Katharine, Nottingham, UK
If the school was obliged to tell parents, then it could stop many teenagers from seeking help from their teachers. Such a change must not be allowed to happen.
Matt Smith, Lancaster, UK
Interesting question. At 14 you can't legally consent to sex, but you can legally consent to an abortion.
David A, UK
Yet another example of poor parenting. Always an easy cop out blaming the school. Why did the girl get pregnant in the first place? Parents have a responsibility see this doesn't happen. I blame the mother and the child - not the school.

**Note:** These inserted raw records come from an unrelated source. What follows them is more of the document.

#[export] Instance M_ret {St} : MRet (M St) := fun A a s => Some (a, s).
#[export] Instance M_bind {St} : MBind (M St) :=
  fun A B f m s =>
    match m s with
    | Some (a, s') => f a s'
    | None => None
    end.

Definition m_modify {St} (f : St -> St) : M St unit := fun s => Some (tt, f s).
Definition m_gets {St A} (f : St -> A) : M St A := fun s => Some (f s, s).
(** Lift a partial C operation: [None] is undefined behaviour. *)
Definition m_lift {St A} (o : option A) : M St A :=
  fun s => match o with Some a => Some (a, s) | None => None end.

Create HintDb si4703 discriminated.
Create Rewrite HintDb si4703_run.

(** Linear arithmetic with [Z.div] and [Z.modulo] by constants: the
    Euclidean equations of each quotient, then [lia]. *)
Ltac div_lia := Z.div_mod_to_equations; lia.

Section MonadLaws.
Context {St : Type}.

Lemma run_ret {A} (a : A) (s : St) : (mret a : M St A) s = Some (a, s).
Proof. reflexivity. Qed.

Lemma run_bind {A B} (m : M St A) (f : A -> M St B) s :
  (m ≫= f) s = match m s with Some (a, s') => f a s' | None => None end.
Proof. reflexivity. Qed.

Lemma run_bind_Some {A B} (m : M St A) (f : A -> M St B) s a s' :
  m s = Some (a, s') -> (m ≫= f) s = f a s'.
Proof. intros H. rewrite run_bind, H. reflexivity. Qed.

Lemma run_bind_None {A B} (m : M St A) (f : A -> M St B) s :
  m s = None -> (m ≫= f) s = None.
Proof. intros H. rewrite run_bind, H. reflexivity. Qed.
End MonadLaws.

#[export] Hint Rewrite @run_ret @run_bind : si4703_run.

(** ** Lemmas on the C conversions *)

Lemma u8_range z : 0 <= u8 z < 2 ^ 8.
Proof. apply Z.mod_pos_bound. lia. Qed.

Lemma u16_range z : 0 <= u16 z < 2 ^ 16.
Proof. apply Z.mod_pos_bound. lia. Qed.

Lemma u8_id z : 0 <= z < 2 ^ 8 -> u8 z = z.
Proof. apply Z.mod_small. Qed.

Lemma u16_id z : 0 <= z < 2 ^ 16 -> u16 z = z.
Proof. apply Z.mod_small. Qed.

Lemma is_u16_spec z : is_u16 z = true <-> 0 <= z < 2 ^ 16.
Proof. unfold is_u16. rewrite andb_true_iff, Z.leb_le, Z.ltb_lt. lia. Qed.

Lemma is_u8_spec z : is_u8 z = true <-> 0 <= z < 2 ^ 8.
Proof. unfold is_u8. rewrite andb_true_iff, Z.leb_le, Z.ltb_lt. lia. Qed.

Lemma is_u16_u16 z : is_u16 (u16 z) = true.
Proof. apply is_u16_spec, u16_range. Qed.

#[export] Hint Resolve u8_range u16_range is_u16_u16 : si4703.

(** [u16] of a bitwise operation acts bitwise: bit [i] of the result is
    bit [i] of the operand below 16, and clear above. *)
Lemma u16_testbit z i :
  Z.testbit (u16 z) i = (0 <=? i) && (i <? 16) && Z.testbit z i.
Proof.
  unfold u16. destruct (Z.ltb_spec i 0).
  - rewrite !Z.testbit_neg_r by lia. now rewrite andb_false_r.
  - replace (2 ^ 16) with (2 ^ 16) by reflexivity.
    rewrite <- Z.land_ones by lia. rewrite Z.land_spec, Z.testbit_ones by lia.
    destruct (Z.leb_spec 0 i), (Z.ltb_spec i 16); simpl; try lia;
      now rewrite andb_comm.
Qed.

(** Bitwise or, and, and masking keep [uint16_t] values in range. *)
Lemma lor_u16 a b : 0 <= a < 2 ^ 16 -> 0 <= b < 2 ^ 16 -> 0 <= a |' b < 2 ^ 16.
Proof.
  intros Ha Hb.
  assert (Hm : a |' b = (a |' b) mod 2 ^ 16).
  { rewrite <- Z.land_ones, Z.land_lor_distr_l, !Z.land_ones by lia.
    rewrite !Z.mod_small by lia. reflexivity. }
  rewrite Hm. apply Z.mod_pos_bound. lia.
Qed.

Lemma land_u16 a b : 0 <= a < 2 ^ 16 -> 0 <= a &' b < 2 ^ 16.
Proof.
  intros Ha.
  assert (Hm : a &' b = (a &' b) mod 2 ^ 16).
  { rewrite <- Z.land_ones, <- Z.land_assoc, (Z.land_comm b), Z.land_assoc by lia.
    rewrite Z.land_ones, Z.mod_small by lia. reflexivity. }
  rewrite Hm. apply Z.mod_pos_bound. lia.
Qed.

#[export] Hint Resolve lor_u16 land_u16 : si4703.

(** Replacing the low field [w &= ~mask; w |= v] with [mask = 2^n - 1]:
    the field then reads [v] and the bits above it are those of [w]. *)
Lemma field_set_low w v n :
  0 <= n -> 0 <= v < 2 ^ n -> ((w &' ~' Z.ones n) |' v) &' Z.ones n = v.
Proof.
  intros Hn Hv. apply Z.bits_inj'. intros i Hi.
  rewrite Z.land_spec, Z.lor_spec, Z.land_spec, Z.lnot_spec by lia.
  destruct (Z.ltb_spec i n).
  - rewrite Z.ones_spec_low by lia. simpl. now rewrite andb_false_r, andb_true_r.
  - rewrite Z.ones_spec_high by lia. rewrite andb_false_r.
    rewrite <- (Z.mod_small v (2 ^ n)) by lia. now rewrite Z.mod_pow2_bits_high by lia.
Qed.

Lemma field_set_high w v n :
  0 <= n -> 0 <= v < 2 ^ n -> ((w &' ~' Z.ones n) |' v) &' ~' Z.ones n = w &' ~' Z.ones n.
Proof.
  intros Hn Hv. apply Z.bits_inj'. intros i Hi.
  rewrite !Z.land_spec, Z.lor_spec, Z.land_spec, !Z.lnot_spec by lia.
  destruct (Z.ltb_spec i n).
  - rewrite Z.ones_spec_low by lia. simpl. now rewrite !andb_false_r.
  - rewrite Z.ones_spec_high by lia. simpl. rewrite !andb_true_r.
    rewrite <- (Z.mod_small v (2 ^ n)) by lia. rewrite Z.mod_pow2_bits_high by lia.
    now rewrite orb_false_r.
Qed.

(** Low bits of a [u16] value: masking with [2^k - 1] keeps the value mod
    [2^k]. *)
Lemma land_ones_mod z k : 0 <= k -> Z.land z (Z.ones k) = z mod 2 ^ k.
Proof. intros Hk. now rewrite Z.land_ones. Qed.

(** The high and low byte of a 16-bit word put back together give the
    word: the byte split the bus transfers is lossless. *)
Lemma word_bytes_recombine w :
  0 <= w < 2 ^ 16 ->
  Z.lor (Z.shiftl (Z.shiftr w 8) 8) (Z.land w 255) = w.
Proof.
  intros Hw. apply Z.bits_inj'. intros i Hi.
  rewrite Z.lor_spec, Z.land_spec. change 255 with (Z.ones 8).
  destruct (Z.ltb_spec i 8).
  - rewrite Z.shiftl_spec_low, Z.ones_spec_low by lia. now rewrite andb_true_r.
  - rewrite Z.shiftl_spec, Z.shiftr_spec, Z.ones_spec_high by lia.
    replace (i - 8 + 8) with i by lia. now rewrite andb_false_r, orb_false_r.
Qed.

Steve, Southampton, England
What's the point entrusting the parents with the responsibility of a decision - they've proven that they've failed to teach the basic facts of life, or pass on any semblance of morals or responsibility.
Vernon Bigg, London
Rights as a mother! That makes me scorn with contempt. If you don't have the relationship to your children to be able to exercise that trust with them, you don't have any rights either. Trying to put legal constraints about the relationship between parents and offspring dehumanises the basic element that should carry them.
Martin, London, UK
I don't think the parents should be told by the school. That's the child's job - if she wants them to know. It's good that the school provide someone to talk to confidentially; otherwise some people would have nowhere to turn.
Eleanor, Chester, UK
Yes parents have a right to know. As you are the parent and guardian of these children. However I would be more concerned about why a child of 14 is having sex in the first place, and who made the girl pregnant in the first place. I think the mother should be asking these questions first before questioning the school and sending her to have an abortion.
Peter Yates, Southampton
Parents don't have a right to know - if the relationship is good, the child will consult them naturally, and if it isn't then it's the child's future that's at stake and it should be their decision. The pregnant girl should at all times be the only person giving consent for abortion, as she is the one who will have to live with the decision she makes, whatever it might be.